The school also has a joint degree program with Tulane's School of Medicine, offering the MD/MPH degree. It is the oldest such program in the country, as well as the largest.

==Degrees conferred==
- Master of Public Health (MPH)
- Master of Science in Public Health (MSPH)
- Master of Health Administration (MHA)
- Master of Public Health and Tropical Medicine (MPH&TM)
- Master of Science (MS)
- Doctor of Public Health (DrPH)
- Doctor of Philosophy (PhD)
- Bachelor of Science in Public Health (BSPH)

==Deans==
- Creighton Wellman, 1912-1914
- Isadore Dyer, MD (1914-1915)
- William Seeman, MD (1915-1918)
- Grace Goldsmith (1967-1973)
- Joseph D. Beasly (1973-1974)
- John Walsh (acting dean, 1974)
- Frank Moore (acting dean, 1975)
- James Banta, MD (1975-1987)
- Thomas Hamrick (acting dean, 1987-1991)
- Harrison Spencer (1991-1995)
- Ann Anderson (acting dean, 1995, 1999)
- Paul K. Whelton, MD, MSc (1997-1998)
- Pierre Buekens, MD, MPH (2003-2018, sabbatical 2013)
- LuAnn White, PhD (acting dean, 2013)
- Thomas LaVeist, PhD (2018-)

==Location==
Tulane's Celia Scott Weatherhead School of Public Health and Tropical Medicine is located at 1440 Canal St, New Orleans, Louisiana in the Central Business District neighborhood.

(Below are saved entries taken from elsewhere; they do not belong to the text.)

Lemma declaration_lockstep fuel s q s' f x :
  matches s q → type (current_token tokens s) = TOK_INT →
  (length (sym_table s') ≤ SimpleParser.MAX_VARS)%nat →
  parse_declaration tokens fuel s = Done s' →
  SimpleParser.parse_stmt f q = x → finishes x → lands s' () x.
Proof.
  intros Hm Hkw Hroom H K Kf. unfold parse_declaration in H.
  destruct (expect tokens TOK_IDENTIFIER (expect tokens TOK_INT s).2)
    as [id s2] eqn:Hid.
  bind_inv H. rename z into val, s0 into s4, E into He.
  set (s1 := (expect tokens TOK_INT s).2) in *.
  set (s3 := (expect tokens TOK_ASSIGN s2).2) in *.
  set (s5 := (expect tokens TOK_SEMICOLON s4).2) in *.
  assert (id = current_token tokens s1
          ∧ s2 = (expect tokens TOK_IDENTIFIER s1).2) as [-> Hs2].
  { rewrite <-(expect_current TOK_IDENTIFIER s1), Hid. done. }
  assert (muted s2 s3) as M23
    by apply (operation_muted tokens (op_expect TOK_ASSIGN) s2 s3 eq_refl).
  assert (muted s3 s4) as M34.
  { apply (operation_muted tokens (op_parse_expr fuel)). simpl.
    by rewrite He. }
  assert (muted s4 s5) as M45
    by apply (operation_muted tokens (op_expect TOK_SEMICOLON) s4 s5 eq_refl).
  assert (had_error s5 = true → s' = s5) as Hflagged.
  { intros Hflag. rewrite Hflag in H. by injection H. }
  (* the keyword *)
  destruct (matches_reads s q Hm) as (rest & Hr & Hd).
  unfold SimpleParser.parse_stmt in K. tok_is Hr TOK_INT K.
  rewrite bool_decide_eq_true_2 in K by done. cbv iota in K.
  destruct (matches_next s q Hm ltac:(congruence)) as (q1 & Hn1 & Hm1).
  rewrite Hn1, bind_ret in K.
  assert (s1 = (advance tokens s).2) as Hs1
    by (unfold s1; by rewrite expect_match).
  rewrite <-Hs1 in Hm1.
  (* the name *)
  destruct (matches_reads s1 q1 Hm1) as (rest1 & Hr1 & Hd1).
  tok_is Hr1 TOK_IDENTIFIER K.
  pose proof Hr1 as (? & ? & [= <- <-] & _ & Htext & _).
  pose proof (matches_short s1 q1 Hm1) as Hcut.
  destruct (decide (type (current_token tokens s1) = TOK_IDENTIFIER))
    as [Hty|Hty]; cycle 1.
  { rewrite (bool_decide_eq_false_2 _ Hty) in K.
    unfold SimpleParser.die in K. subst x.
    assert (had_error s2 = true ∧ stdout s2 = stdout s1) as [Hf2 Ho2].
    { rewrite Hs2. unfold expect. by rewrite decide_False. }
    destruct (muted_chain _ _ _ (muted_chain _ _ _ M23 M34) M45 Hf2)
      as (Hf5 & Ho5 & _).
    rewrite (Hflagged Hf5). apply lands_exit; [done|]. simpl.
    rewrite Ho5, Ho2. apply Hm1. }
  rewrite bool_decide_eq_true_2 in K by done. cbv iota zeta in K.
  rewrite (Htext Hty) in K.
  destruct (matches_next s1 q1 Hm1 ltac:(congruence)) as (q2 & Hn2 & Hm2).
  rewrite Hn2, bind_ret in K.
  assert (s2 = (advance tokens s1).2) as Hs2'
    by (rewrite Hs2; by rewrite expect_match).
  rewrite <-Hs2' in Hm2.
  (* the equals sign *)
  destruct (lands_inv _ _ _ (matches_expect TOK_ASSIGN s2 q2 Hm2 ltac:(done)))
    as [(Hf3 & q3 & Kr & Ho3)|(q3 & Kr & Hm3)];
    simpl kind in Kr; rewrite Kr in K; clear Kr.
  { simpl in K. subst x.
    destruct (muted_chain _ _ _ M34 M45 Hf3) as (Hf5 & Ho5 & _).
    rewrite (Hflagged Hf5). apply lands_exit; [done | by rewrite Ho5]. }
  rewrite bind_ret in K.
  (* the expression *)
  destruct (expression_lockstep fuel) as (_ & _ & _ & _ & IHe).
  destruct (lands_inv _ _ _ (IHe _ _ _ _ _ _ Hm3 He eq_refl
                               (bind_first _ _ _ K Kf)))
    as [(Hf4 & q4 & Kr & Ho4)|(q4 & Kr & Hm4)]; rewrite Kr in K; clear Kr.
  { simpl in K. subst x.
    destruct (M45 Hf4) as (Hf5 & Ho5 & _).
    rewrite (Hflagged Hf5). apply lands_exit; [done | by rewrite Ho5]. }
  rewrite bind_ret in K.
  (* the semicolon *)
  destruct (lands_inv _ _ _ (matches_expect TOK_SEMICOLON s4 q4 Hm4 ltac:(done)))
    as [(Hf5 & q5 & Kr & Ho5)|(q5 & Kr & Hm5)];
    simpl kind in Kr; rewrite Kr in K; clear Kr.
  { simpl in K. subst x.
    rewrite (Hflagged Hf5). by apply lands_exit. }
  rewrite bind_ret in K. fold s5 in Hm5.
  (* the declaration itself *)
  clear Hflagged. rewrite (proj1 Hm5) in H.
  assert (sym_table s5 = sym_table s) as Htbl.
  { unfold s5. destruct (expect_frame tokens TOK_SEMICOLON s4) as (_ & -> & _).
    destruct (parse_expr_frame tokens fuel s3 val s4 He) as (_ & -> & _).
    unfold s3. destruct (expect_frame tokens TOK_ASSIGN s2) as (_ & -> & _).
    rewrite Hs2', Hs1. unfold advance. simpl. by repeat case_decide. }
  unfold sym_declare, sym_lookup in H. unfold SimpleParser.var_set in K.
  rewrite (list_find_table s5 q5 _ Hm5) in K.
  destruct (list_find _ (sym_table s5)) as [[i w]|] eqn:Hfind; simpl in H, K.
  { unfold SimpleParser.die in K. simplify_eq.
    apply lands_exit; [done|]. simpl. apply Hm5. }
  pose proof simple_capacity as Hcap.
  destruct (decide (MAX_VARS ≤ length (sym_table s5))%nat) as [Hfull|_].
  { simplify_eq. simpl in Hroom. lia. }
  assert (length (sym_table s5) < SimpleParser.MAX_VARS)%nat as Hfree.
  { simplify_eq. simpl in Hroom.
    rewrite length_alter, length_app in Hroom. simpl in Hroom. lia. }
  rewrite decide_False in K
    by (rewrite (proj1 (proj2 (proj2 Hm5))), length_fmap; lia).
  simplify_eq. apply lands_ret.
  destruct Hm5 as (Hflag & Hr5 & Hvars & Hout).
  split_and!; [done | exact Hr5 | | done].
  simpl. rewrite Hvars, alter_last, fmap_app. simpl.
  by rewrite (strncpy_short _ 255) by (unfold short in Hcut; lia).
Qed.

Lemma print_lockstep fuel s q s' f x :
  matches s q → type (current_token tokens s) = TOK_PRINT →
  parse_print tokens fuel s = Done s' →
  SimpleParser.parse_stmt f q = x → finishes x → lands s' () x.
Proof.
  intros Hm Hkw H K Kf. unfold parse_print in H.
  bind_inv H. rename z into val, s0 into s3, E into He.
  set (s1 := (expect tokens TOK_PRINT s).2) in *.
  set (s2 := (expect tokens TOK_LPAREN s1).2) in *.
  set (s4 := (expect tokens TOK_RPAREN s3).2) in *.
  set (s5 := (expect tokens TOK_SEMICOLON s4).2) in *.
  assert (muted s3 s4) as M34
    by apply (operation_muted tokens (op_expect TOK_RPAREN) s3 s4 eq_refl).
  assert (muted s2 s3) as M23.
  { apply (operation_muted tokens (op_parse_expr fuel)). simpl.
    by rewrite He. }
  assert (muted s4 s5) as M45
    by apply (operation_muted tokens (op_expect TOK_SEMICOLON) s4 s5 eq_refl).
  assert (had_error s5 = true → s' = s5) as Hflagged.
  { intros Hflag. rewrite Hflag in H. by injection H. }
  (* the keyword *)
  destruct (matches_reads s q Hm) as (rest & Hr & Hd).
  unfold SimpleParser.parse_stmt in K.
  tok_is Hr TOK_INT K. tok_is Hr TOK_PRINT K.
  rewrite bool_decide_eq_false_2 in K by congruence.
  rewrite bool_decide_eq_true_2 in K by done. cbv iota in K.
  destruct (matches_next s q Hm ltac:(congruence)) as (q1 & Hn1 & Hm1).
  rewrite Hn1, bind_ret in K.
  assert (s1 = (advance tokens s).2) as Hs1
    by (unfold s1; by rewrite expect_match).
  rewrite <-Hs1 in Hm1.
  (* the left parenthesis *)
  destruct (lands_inv _ _ _ (matches_expect TOK_LPAREN s1 q1 Hm1 ltac:(done)))
    as [(Hf2 & q2 & Kr & Ho2)|(q2 & Kr & Hm2)];
    simpl kind in Kr; rewrite Kr in K; clear Kr.
  { simpl in K. subst x.
    destruct (muted_chain _ _ _ (muted_chain _ _ _ M23 M34) M45 Hf2)
      as (Hf5 & Ho5 & _).
    rewrite (Hflagged Hf5). apply lands_exit; [done | by rewrite Ho5]. }
  rewrite bind_ret in K.
  (* the expression *)
  destruct (expression_lockstep fuel) as (_ & _ & _ & _ & IHe).
  destruct (lands_inv _ _ _ (IHe _ _ _ _ _ _ Hm2 He eq_refl
                               (bind_first _ _ _ K Kf)))
    as [(Hf3 & q3 & Kr & Ho3)|(q3 & Kr & Hm3)]; rewrite Kr in K; clear Kr.
  { simpl in K. subst x.
    destruct (muted_chain _ _ _ M34 M45 Hf3) as (Hf5 & Ho5 & _).
    rewrite (Hflagged Hf5). apply lands_exit; [done | by rewrite Ho5]. }
  rewrite bind_ret in K.
  (* the right parenthesis *)
  destruct (lands_inv _ _ _ (matches_expect TOK_RPAREN s3 q3 Hm3 ltac:(done)))
    as [(Hf4 & q4 & Kr & Ho4)|(q4 & Kr & Hm4)];
    simpl kind in Kr; rewrite Kr in K; clear Kr.
  { simpl in K. subst x.
    destruct (M45 Hf4) as (Hf5 & Ho5 & _).
    rewrite (Hflagged Hf5). apply lands_exit; [done | by rewrite Ho5]. }
  rewrite bind_ret in K.
  (* the semicolon *)
  destruct (lands_inv _ _ _ (matches_expect TOK_SEMICOLON s4 q4 Hm4 ltac:(done)))
    as [(Hf5 & q5 & Kr & Ho5)|(q5 & Kr & Hm5)];
    simpl kind in Kr; rewrite Kr in K; clear Kr.
  { simpl in K. subst x.
    rewrite (Hflagged Hf5). by apply lands_exit. }
  rewrite bind_ret in K. fold s5 in Hm5.
  (* the line *)
  rewrite (proj1 Hm5) in H. simplify_eq. apply lands_ret.
  destruct Hm5 as (Hflag & Hr5 & Hvars & Hout).
  split_and!; [done | exact Hr5 | done |]. simpl. by rewrite Hout.
Qed.
(** * VoiceRecorder: the voice-capture session of the chat assistant

    A shallow embedding of [src/components/VoiceRecorder.tsx].  The component
    is a React function component: its state cells ([useState]) and reference
    cells ([useRef]) live across renders, while every function defined in the
    component body ([cleanup], [stopRecording], the recognizer callbacks, the
    interval callback) is a closure over the constants of the render that
    created it.  Both aspects are modelled explicitly: the world holds the
    cells and the browser objects the cells refer to, every callback carries
    the render it closes over, and a commit re-runs the effects whose
    dependencies changed.  The browser is the environment: it delivers
    recognizer events, recorder events, animation frames and the passing of
    time. *)

From Stdlib Require Import ZArith QArith Qminmax List Bool Lia String Ascii.
From stdpp Require Import base list.
Import ListNotations.

Local Open Scope Z_scope.

(** ** JavaScript strings *)

(** A JavaScript string is a sequence of UTF-16 code units. *)
Definition jsstring := list N.

(** Code units of an ASCII literal. *)
Fixpoint js (s : string) : jsstring :=
  match s with
  | EmptyString => []
  | String c r => N_of_ascii c :: js r
  end.

(** ECMAScript [WhiteSpace] and [LineTerminator] code points, the characters
    that [String.prototype.trim] strips. *)
Definition is_white_space (c : N) : bool :=
  ((9 <=? c) && (c <=? 13) || (c =? 32) || (c =? 160) || (c =? 5760)
   || (8192 <=? c) && (c <=? 8202) || (c =? 8232) || (c =? 8233)
   || (c =? 8239) || (c =? 8287) || (c =? 12288) || (c =? 65279))%N.

Fixpoint trimStart (s : jsstring) : jsstring :=
  match s with
  | [] => []
  | c :: r => if is_white_space c then trimStart r else s
  end.

Definition trimEnd (s : jsstring) : jsstring := rev (trimStart (rev s)).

Its building is one of the tallest buildings in New Orleans, and is colloquially known as the Tidewater building. The area of the CBD that the School is in is currently being referred to as the Bioscience District, and was previously referred to as the Medical District. The BioDistrict is the site of $1.09 billion in new construction for the University Medical Center project that replaced Charity Hospital in 2015. An additional ~$1.0bn was spent in the neighborhood on the new Southeast Louisiana Veterans Health Care System VA Hospital. The BioDistrict also includes the new 66,000 square foot BioInnovation Center and the 155,000 square foot Louisiana Cancer Research Center. The Tidewater building is most easily accessible by road, street car, and Tulane University Shuttles. The Tidewater Building is a short walk from Vieux Carré.